# YOUR OBJECTIVE
Starting at the first line of the data below, write out each line exactly until you reach the line containing "Definition isComplete (row", and include that line too.

# GIVEN DATA
(* ===== verification/Opening.v ===== *)
(** * Opening a database file ([openStore], [Store.migrate])

    [openStore] refuses a prepared or retired migration source, runs [migrate]
    in one transaction, verifies the quota counters and starts with the default
    policies.  Of [migrate] the statements that touch rows are modelled: the
    reconciliation of claim keys that old files may hold twice, the copy of
    claim keys into the idempotency table and the bootstrap of the quota
    counters; the row types have every column from the start. *)

From Stdlib Require Import Ascii.
From stdpp Require Import pretty.
From S2P Require Import Prelude GoTime RateLimit Quota Text Tables Tx Sessions Pending.
Open Scope Z_scope.

(** ** Claim keys of old files *)

Record telegramClaimKeyRow := {
  kr_conversationID : string;
  kr_machine : string;
  kr_key : string;
  kr_status : ClaimStatus;
  kr_createdAt : Z;
}.

Definition claimKeyRow (kv : string * ClaimRow) : telegramClaimKeyRow := {|
  kr_conversationID := kv.1;
  kr_machine := cl_machine kv.2;
  kr_key := cl_key kv.2;
  kr_status := cl_status kv.2;
  kr_createdAt := cl_created_at kv.2
|}.

Definition isComplete (row : telegramClaimKeyRow) : bool := bool_decide (kr_status row = ClaimComplete).

Definition preferTelegramClaimKeyKeeper (a b : telegramClaimKeyRow) : bool :=
  if negb (Bool.eqb (isComplete a) (isComplete b)) then isComplete a
  else if negb (kr_createdAt a =? kr_createdAt b) then kr_createdAt a <? kr_createdAt b
  else stringLt (kr_conversationID a) (kr_conversationID b).

(** [machine + "\x00" + key] *)
Definition scopedKey (machine key : string) : string := machine +:+ String "000"%char key.

Definition legacyKey (conversationID : string) (n : nat) : string :=
  let base := "legacy-dup-" +:+ conversationID in
  match n with O => base | S _ => base +:+ "-" +:+ pretty n end.

(** The search for a free key from number [n] on.  Each round that does not
    return has met an unusable or a used key, so with more rounds than used keys
    it returns as soon as every key is a valid token; [None] stands for the loop
    without an exit. *)
Fixpoint legacyKeyFrom (fuel n : nat) (used : gset string) (machine conversationID : string)
    : option string :=
  match fuel with
  | O => None
  | S fuel =>
      let key := legacyKey conversationID n in
      if ValidRequestToken key && bool_decide (scopedKey machine key ∉ used) then Some key
      else legacyKeyFrom fuel (S n) used machine conversationID
  end.

Definition uniqueLegacyTelegramClaimKey (used : gset string) (machine conversationID : string)
    : option string :=
  legacyKeyFrom (S (S (size used))) 0 used machine conversationID.

(** [telegram_claims] before its unique index is created. *)
Definition t_legacy_claims : Table string ClaimRow :=
  mkTable "telegram_claims" db_telegram_claims set_telegram_claims no_check no_unique
    (fun d k _ => has (db_conversations d) k) true.

Definition rekeyRow (key : string) (cl : ClaimRow) : ClaimRow := {|
  cl_status := cl_status cl;
  cl_machine := cl_machine cl;
  cl_endpoint := cl_endpoint cl;
  cl_key := key;
  cl_hash := cl_hash cl;
  cl_created_at := cl_created_at cl;
  cl_completed_at := cl_completed_at cl
|}.

(** The keeper of a group: the preferred row, the first on a tie. *)
Definition groupKeeper (row : telegramClaimKeyRow) (rows : list telegramClaimKeyRow)
    : telegramClaimKeyRow :=
  foldl (fun keeper row => if preferTelegramClaimKeyKeeper row keeper then row else keeper) row rows.

(** The rows of a group other than the keeper: completed claims get a fresh
    key, pending ones are dropped. *)
Fixpoint rekeyGroup (keeper : string) (rows : list telegramClaimKeyRow) (used : gset string)
    : M (gset string) :=
  match rows with
  | [] => mret used
  | row :: rows =>
      if bool_decide (kr_conversationID row = keeper) then rekeyGroup keeper rows used
      else if isComplete row then
        match uniqueLegacyTelegramClaimKey used (kr_machine row) (kr_conversationID row) with
        | None => throw ErrDiverges
        | Some next =>
            _ ← sql_update t_legacy_claims (kr_conversationID row) (fun _ => true) (rekeyRow next);
            rekeyGroup keeper rows ({[scopedKey (kr_machine row) next]} ∪ used)
        end
      else
        sql_delete_where t_legacy_claims (fun k _ => bool_decide (k = kr_conversationID row));;
        rekeyGroup keeper rows used
  end.

Definition reconcileGroup (group : list telegramClaimKeyRow) (used : gset string) : M (gset string) :=
  match group with
  | row :: ((_ :: _) as rest) => rekeyGroup (kr_conversationID (groupKeeper row rest)) group used
  | _ => mret used
  end.

Fixpoint reconcileGroups (groups : list (list telegramClaimKeyRow)) (used : gset string) : M unit :=
  match groups with
  | [] => mret tt
  | group :: groups => used ← reconcileGroup group used; reconcileGroups groups used
  end.

Definition rowKey (row : telegramClaimKeyRow) : string := scopedKey (kr_machine row) (kr_key row).

Definition groupClaims (claims : list telegramClaimKeyRow) : gmap string (list telegramClaimKeyRow) :=
  foldl (fun groups row => <[rowKey row := default [] (groups !! rowKey row) ++ [row]]> groups) ∅ claims.

Definition reconcileLegacyDuplicateTelegramClaimKeys : M unit :=
  claims ← query (fun d => claimKeyRow <$> map_to_list (db_telegram_claims d));
  reconcileGroups (map_to_list (groupClaims claims)).*2 (list_to_set (rowKey <$> claims)).

(** INSERT OR IGNORE INTO telegram_claim_idempotency SELECT ... FROM telegram_claims *)
Definition copyClaimKeys : M unit :=
  claims ← query (fun d => map_to_list (db_telegram_claims d));
  for_each claims (fun kv =>
    sql_insert_or_ignore t_telegram_claim_idempotency (cl_machine kv.2, cl_key kv.2)
      {| id_hash := cl_hash kv.2; id_target := kv.1; id_created_at := cl_created_at kv.2 |}).

Definition migrate : M unit :=
  transact (
    reconcileLegacyDuplicateTelegramClaimKeys;;
    copyClaimKeys;;
    bootstrapPendingQuota).

(** ** Opening *)

Definition requireActivePhase : M unit :=
  phase ← query db_phase;
  match phase with
  | MigrationSourceActive => mret tt
  | MigrationSourcePrepared => throw ErrMigrationSourcePrepared
  | MigrationSourceRetired => throw ErrMigrationSourceRetired
  end.

(** The store [openStore] returns: default policies and no metrics yet. *)
Definition freshPolicies (s : St) : St :=
  mkSt (st_db s) DefaultRateLimitConfig DefaultQuotaConfig DefaultRetentionConfig None (st_supply s).

Definition openStore (verifyQuota : bool) : M unit :=
  modify freshPolicies;;
  requireActivePhase;;
  migrate;;
  requireActivePhase;;
  if verifyQuota then VerifyPendingQuota else mret tt.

# EXERCISE ANSWER
(* ===== verification/Opening.v ===== *)
(** * Opening a database file ([openStore], [Store.migrate])

    [openStore] refuses a prepared or retired migration source, runs [migrate]
    in one transaction, verifies the quota counters and starts with the default
    policies.  Of [migrate] the statements that touch rows are modelled: the
    reconciliation of claim keys that old files may hold twice, the copy of
    claim keys into the idempotency table and the bootstrap of the quota
    counters; the row types have every column from the start. *)

From Stdlib Require Import Ascii.
From stdpp Require Import pretty.
From S2P Require Import Prelude GoTime RateLimit Quota Text Tables Tx Sessions Pending.
Open Scope Z_scope.

(** ** Claim keys of old files *)

Record telegramClaimKeyRow := {
  kr_conversationID : string;
  kr_machine : string;
  kr_key : string;
  kr_status : ClaimStatus;
  kr_createdAt : Z;
}.

Definition claimKeyRow (kv : string * ClaimRow) : telegramClaimKeyRow := {|
  kr_conversationID := kv.1;
  kr_machine := cl_machine kv.2;
  kr_key := cl_key kv.2;
  kr_status := cl_status kv.2;
  kr_createdAt := cl_created_at kv.2
|}.

Definition isComplete (row : telegramClaimKeyRow) : bool := bool_decide (kr_status row = ClaimComplete).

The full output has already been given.